Am J Phys Med Rehabil. 1999 Sep-Oct;78(5):416-24. doi: 10.1097/00002060-199909000-00004.
We previously reported reliability and validity of our newly developed comorbidity scale (CS) for stroke outcome research based on a retrospective sample. The objectives of this study were to cross-validate the comorbidity scale in a new prospective sample and to investigate longitudinal changes of the comorbidity scale during hospitalization. In a prospective sample of 175 stroke patients admitted to five nonacute rehabilitation hospitals in Japan, we analyzed the frequency and grading of comorbidities and compared the comorbidity scale with demographic data, impairment as assessed with the Stroke Impairment Assessment Set (SIAS), and disability as measured with the Functional Independence Measure (FIM(SM)). The results were compared with our previous retrospective study. We also studied longitudinal changes by measuring the comorbidity scale on admission, 2 wk later, and at discharge of 67 patients. As a result, the comorbidity scaling was significantly lower in the prospective sample, and it increased at the second measurement and then plateaued. Among the comorbidities, hypertension ranked first, followed by shoulder pain, and diabetes mellitus. Similar to our previous retrospective study, the comorbidity scale correlated positively with age and length of stay and correlated negatively with the SIAS motor item scores and the FIM scores. In conclusion, the present study suggested concurrent and predictive validity of the comorbidity scale in a prospective sample as well and clarified the comorbidity characteristics of stroke inpatients.

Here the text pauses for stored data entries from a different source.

(** ** The invariant *)

(** The facade is at a turn of its loop, and has sent [ms]. *)
Definition reading_at (count : N) (r : reader) (ms : list SaveStreamMessage) : Prop :=
  exists n bs, Forall (eq true) bs /\
    forall turns, offered (save_next declared) (Reading 0 r0 (replicate n ReadReady ++ turns)) bs ms
      (Reading count r turns).

(** The worker ended on a message, or before its first one. *)
Definition stopped_early (ms q : list SaveStreamMessage) (x : result unit AtomicBlobStoreError * writer) : Prop :=
  match worker_start with
  | Writing c0 => exists got m c, ms = got ++ m :: q /\ drained_to c0 got c /\
                    write_receive declared c (Some m) = inr x
  | Replying ran w => x = (ran, w)
  | Leaving _ _ => False
  end.

(** It ended early, or because the facade dropped the channel. *)
Definition worker_ended (ms q : list SaveStreamMessage) (held : bool)
    (x : result unit AtomicBlobStoreError * writer) : Prop :=
  stopped_early ms q x \/
  (held = false /\ q = [] /\ exists c0 c, worker_start = Writing c0 /\ drained_to c0 ms c /\
     write_receive declared c None = inr x).

(** What the worker came to. *)
Definition wrote (k : SaveWorker + option (result unit AtomicBlobStoreError * writer))
    : option (result unit AtomicBlobStoreError * writer) :=
  match k with
  | inl (Writing _) => None
  | inl (Replying ran w) | inl (Leaving ran w) => Some (ran, w)
  | inr x => x
  end.

Definition worker_inv (ms : list SaveStreamMessage) (s : Saving) : Prop :=
  let q := in_chunks (wires s) in
  match worker s with
  | inl (Writing c) =>
      (exists c0 got, worker_start = Writing c0 /\ ms = got ++ q /\ drained_to c0 got c) /\
      worker_ends s = all_ends /\ in_result (wires s) = None
  | inl (Replying ran w) =>
      worker_ended ms q (holds_chunks (facade_ends s)) (ran, w) /\
      worker_ends s = all_ends /\ in_result (wires s) = None
  | inl (Leaving ran w) =>
      worker_ended ms q (holds_chunks (facade_ends s)) (ran, w) /\
      worker_ends s = without_result all_ends /\ in_result (wires s) = Some (save_outcome committed ran)
  | inr (Some (ran, w)) =>
      worker_ended ms q (holds_chunks (facade_ends s)) (ran, w) /\
      worker_ends s = no_ends /\ in_result (wires s) = Some (save_outcome committed ran)
  | inr None => worker_ends s = no_ends /\ in_result (wires s) = None
  end.

(** Why a send was refused, or the result was there before the end. *)
Definition gone_early (ms : list SaveStreamMessage) (s : Saving) : Prop :=
  worker s = inr None \/ exists x, wrote (worker s) = Some x /\ stopped_early ms (in_chunks (wires s)) x.

(** The pump ended with the verdict [v]. *)
Definition pump_ended (v : Verdict) (ms : list SaveStreamMessage) (s : Saving) : Prop :=
  v <> Dropped /\ exists turns bs r, pumps (Reading 0 r0 turns) bs ms (v, r) /\
    (false ∈ bs \/ ResultReady ∈ turns -> gone_early ms s).

Definition answered_with (a : result unit AtomicBlobStoreError) (ms : list SaveStreamMessage) (s : Saving) : Prop :=
  exists v, pump_ended v ms s /\ a = verdict_answer v (in_result (wires s)) /\
    (in_result (wires s) = None -> worker s = inr None).

Definition facade_inv (ms : list SaveStreamMessage) (s : Saving) : Prop :=
  match facade s with
  | inl (Selecting count r) | inl (Pumping count r) => facade_ends s = all_ends /\ reading_at count r ms
  | inl (Completed v) | inl (AwaitingResult v) => pump_ended v ms s
  | inl (Answered a) | inr (Some a) => answered_with a ms s
  | inr None => exists turns bs x, pumps (Reading 0 r0 turns) bs ms x
  end.

(** ** The pump *)

(** A turn at which the reader is ready is the turn of a pump without turns. *)
Lemma save_next_ready count r turns :
  match save_next declared (Reading count r []) with
  | Offer m k => exists k', save_next declared (Reading count r (ReadReady :: turns)) = Offer m k' /\
      match k true with
      | Reading count' r' _ => k' true = Reading count' r' turns
      | Pumped v r' => v = Answer /\ k' true = Pumped v r'
      end /\ exists r', k false = Pumped Answer r' /\ k' false = Pumped Answer r'
  | Leave (v, r') => v <> Dropped
  end.
Proof.
  unfold save_next. cbn [head default tail id from_option].
  destruct (count <? declared); destruct (read _ r) as [[[|b chunk]|e] r1]; try done;
    (eexists; split; [done|]); eauto.
Qed.

Lemma reading_start selects' : 
  match next_turn_of selects' 0 r0 with
  | Selecting count r | Pumping count r => reading_at count r []
  | _ => False
  end.
Proof. destruct selects'; exists 0%nat, []; split; try done; intros turns; apply offered_start. Qed.

Lemma reading_leaves count r ms turns v r' :
  reading_at count r ms -> save_next declared (Reading count r turns) = Leave (v, r') ->
  exists n bs, Forall (eq true) bs /\ pumps (Reading 0 r0 (replicate n ReadReady ++ turns)) bs ms (v, r').
Proof.
  intros (n & bs & Hb & Ho) E. exists n, bs. split; [done|].
  rewrite <-(app_nil_r bs), <-(app_nil_r ms). by eapply offered_offers; [apply Ho|apply offers_leave].
Qed.

(** A send that the channel takes, and one that is refused. *)
Lemma reading_takes count r ms m k :
  reading_at count r ms -> save_next declared (Reading count r []) = Offer m k ->
  match k true with
  | Reading count' r' _ => reading_at count' r' (ms ++ [m])
  | Pumped v r' => v = Answer /\ exists n bs, Forall (eq true) bs /\
      pumps (Reading 0 r0 (replicate n ReadReady)) bs (ms ++ [m]) (v, r')
  end.
Proof.
  intros (n & bs & Hb & Ho) En. pose proof (save_next_ready count r) as Hn. rewrite En in Hn.
  assert (Hs : forall turns k', save_next declared (Reading count r (ReadReady :: turns)) = Offer m k' ->
    offered (save_next declared) (Reading 0 r0 (replicate (S n) ReadReady ++ turns)) (bs ++ [true]) (ms ++ [m]) (k' true)).
  { intros turns k' E. eapply offered_sent; [|exact E]. rewrite replicate_S_end, <-app_assoc. apply Ho. }
  assert (Hb' : Forall (eq true) (bs ++ [true])) by (apply Forall_app; by split; [|constructor]).
  destruct (k true) as [count' r' l|v r'].
  - exists (S n), (bs ++ [true]). split; [done|]. intros turns.
    destruct (Hn turns) as (k' & E & Ek & _). rewrite <-Ek. by apply Hs.
  - destruct (Hn []) as (k' & E & [-> Ek] & _). split; [done|]. exists (S n), (bs ++ [true]). split; [done|].
    specialize (Hs [] k' E). rewrite app_nil_r, Ek in Hs.
    rewrite <-(app_nil_r (bs ++ [true])), <-(app_nil_r (ms ++ [m])).
    by eapply offered_offers; [exact Hs|apply offers_leave].
Qed.

Lemma reading_refused count r ms m k :
  reading_at count r ms -> save_next declared (Reading count r []) = Offer m k ->
  exists r', k false = Pumped Answer r' /\
    exists turns bs, pumps (Reading 0 r0 turns) bs ms (Answer, r').
Proof.
  intros (n & bs & _ & Ho) En. pose proof (save_next_ready count r []) as Hn. rewrite En in Hn.
  destruct Hn as (k' & E & _ & r' & Ek & Ek'). exists r'. split; [done|].
  exists (replicate n ReadReady ++ [ReadReady]), (bs ++ [false]).
  specialize (Ho [ReadReady]). rewrite <-(app_nil_r ms). eapply offered_offers; [exact Ho|].
  eapply offers_refused; [exact E|]. rewrite Ek'. by apply offers_leave.
Qed.

(** Nothing of a pump whose sends were taken and whose reader was ready. *)
Lemma undisturbed n bs (P : Prop) :
  Forall (eq true) bs -> false ∈ bs \/ ResultReady ∈ replicate n ReadReady -> P.
Proof.
  intros Hb [Hf|[Hf _]%elem_of_replicate]; [|done]. rewrite Forall_forall in Hb. by specialize (Hb _ Hf).
Qed.

(** The facade may always stop with what it sent. *)
Lemma facade_stops ms s : facade_inv ms s -> exists turns bs x, pumps (Reading 0 r0 turns) bs ms x.
Proof.
  unfold facade_inv, answered_with, pump_ended.
  destruct (facade s) as [[count r|count r|v|v|a]|[a|]].
  1,2: intros [_ Hr]; destruct (reading_leaves count r ms [DroppedReading] Dropped r Hr eq_refl) as (n & bs & _ & H); eauto.
  1,2: intros (_ & turns & bs & r & H & _); eauto.
  1,2: intros (v & (_ & turns & bs & r & H & _) & _); eauto.
  done.
Qed.

(** ** The worker while the facade acts *)

Lemma stopped_early_more ms q m x : stopped_early ms q x -> stopped_early (ms ++ [m]) (q ++ [m]) x.
Proof.
  unfold stopped_early. destruct worker_start as [c0| |]; [|done..].
  intros (got & m' & c & -> & H). exists got, m', c. by rewrite <-app_assoc.
Qed.

Lemma ended_held ms q x : worker_ended ms q true x -> stopped_early ms q x.
Proof. by intros [H|(H & _)]. Qed.

Lemma worker_after_send ms fd fd' wk we q ack res m :
  worker_inv ms (Build_Session fd all_ends wk we (Build_Wires q ack res)) ->
  worker_inv (ms ++ [m]) (Build_Session fd' all_ends wk we (Build_Wires (q ++ [m]) ack res)).
Proof.
  unfold worker_inv. cbn. destruct wk as [[c|ran w|ran w]|[[ran w]|]]; [| | | |done].
  - intros ((c0 & got & E & -> & H) & He). split; [|done]. exists c0, got. by rewrite app_assoc.
  - intros [He H]. split; [left; by apply stopped_early_more, ended_held|done].
  - intros [He H]. split; [left; by apply stopped_early_more, ended_held|done].
  - intros [He H]. split; [left; by apply stopped_early_more, ended_held|done].
Qed.

(** The ends of the facade matter to a worker that ended only while they are held. *)
Lemma worker_other_facade ms fd fd' fe fe' wk we w :
  (holds_chunks fe' = true -> holds_chunks fe = true) ->
  worker_inv ms (Build_Session fd fe wk we w) -> worker_inv ms (Build_Session fd' fe' wk we w).
Proof.
  intros Hh. unfold worker_inv. cbn.
  assert (Hm : forall x, worker_ended ms (in_chunks w) (holds_chunks fe) x ->
    worker_ended ms (in_chunks w) (holds_chunks fe') x).
  { intros x [H|(Hf & H)]; [by left|right]. split; [|done].
    destruct (holds_chunks fe'); [|done]. by rewrite Hh in Hf. }
  destruct wk as [[c|ran wr|ran wr]|[[ran wr]|]]; try done; intros [He H]; split; auto.
Qed.

(** A worker that is not there to receive, while the facade could send. *)
Lemma worker_gone ms fd wk we w :
  worker_inv ms (Build_Session fd all_ends wk we w) ->
  holds_chunks we = false \/ in_result w <> None ->
  gone_early ms (Build_Session fd all_ends wk we w).
Proof.
  unfold worker_inv, gone_early. cbn. intros H Hg.
  destruct wk as [[c|ran wr|ran wr]|[[ran wr]|]].
  - destruct H as (_ & -> & Hn). by destruct Hg.
  - destruct H as (_ & -> & Hn). by destruct Hg.
  - right. exists (ran, wr). destruct H as [H _]. split; [done|by apply ended_held].
  - right. exists (ran, wr). destruct H as [H _]. split; [done|by apply ended_held].
  - by left.
Qed.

我们之前基于回顾性样本报告了新开发的合并症量表(CS)用于卒中结局研究的信度和效度。本研究的目的是在新的前瞻性样本中对合并症量表进行交叉验证,并调查住院期间合并症量表的纵向变化。在日本五家非急性康复医院收治的175例卒中患者的前瞻性样本中,我们分析了合并症的频率和分级,并将合并症量表与人口统计学数据、用卒中损伤评定量表(SIAS)评估的损伤以及用功能独立性测量(FIM(SM))测量的残疾进行了比较。将结果与我们之前的回顾性研究进行了比较。我们还通过测量67例患者入院时、2周后和出院时的合并症量表来研究纵向变化。结果显示,前瞻性样本中的合并症评分显著较低,在第二次测量时升高,然后趋于平稳。在合并症中,高血压位居首位,其次是肩部疼痛和糖尿病。与我们之前的回顾性研究相似,合并症量表与年龄和住院时间呈正相关,与SIAS运动项目评分和FIM评分呈负相关。总之,本研究表明合并症量表在前瞻性样本中也具有同时效度和预测效度,并阐明了卒中住院患者的合并症特征。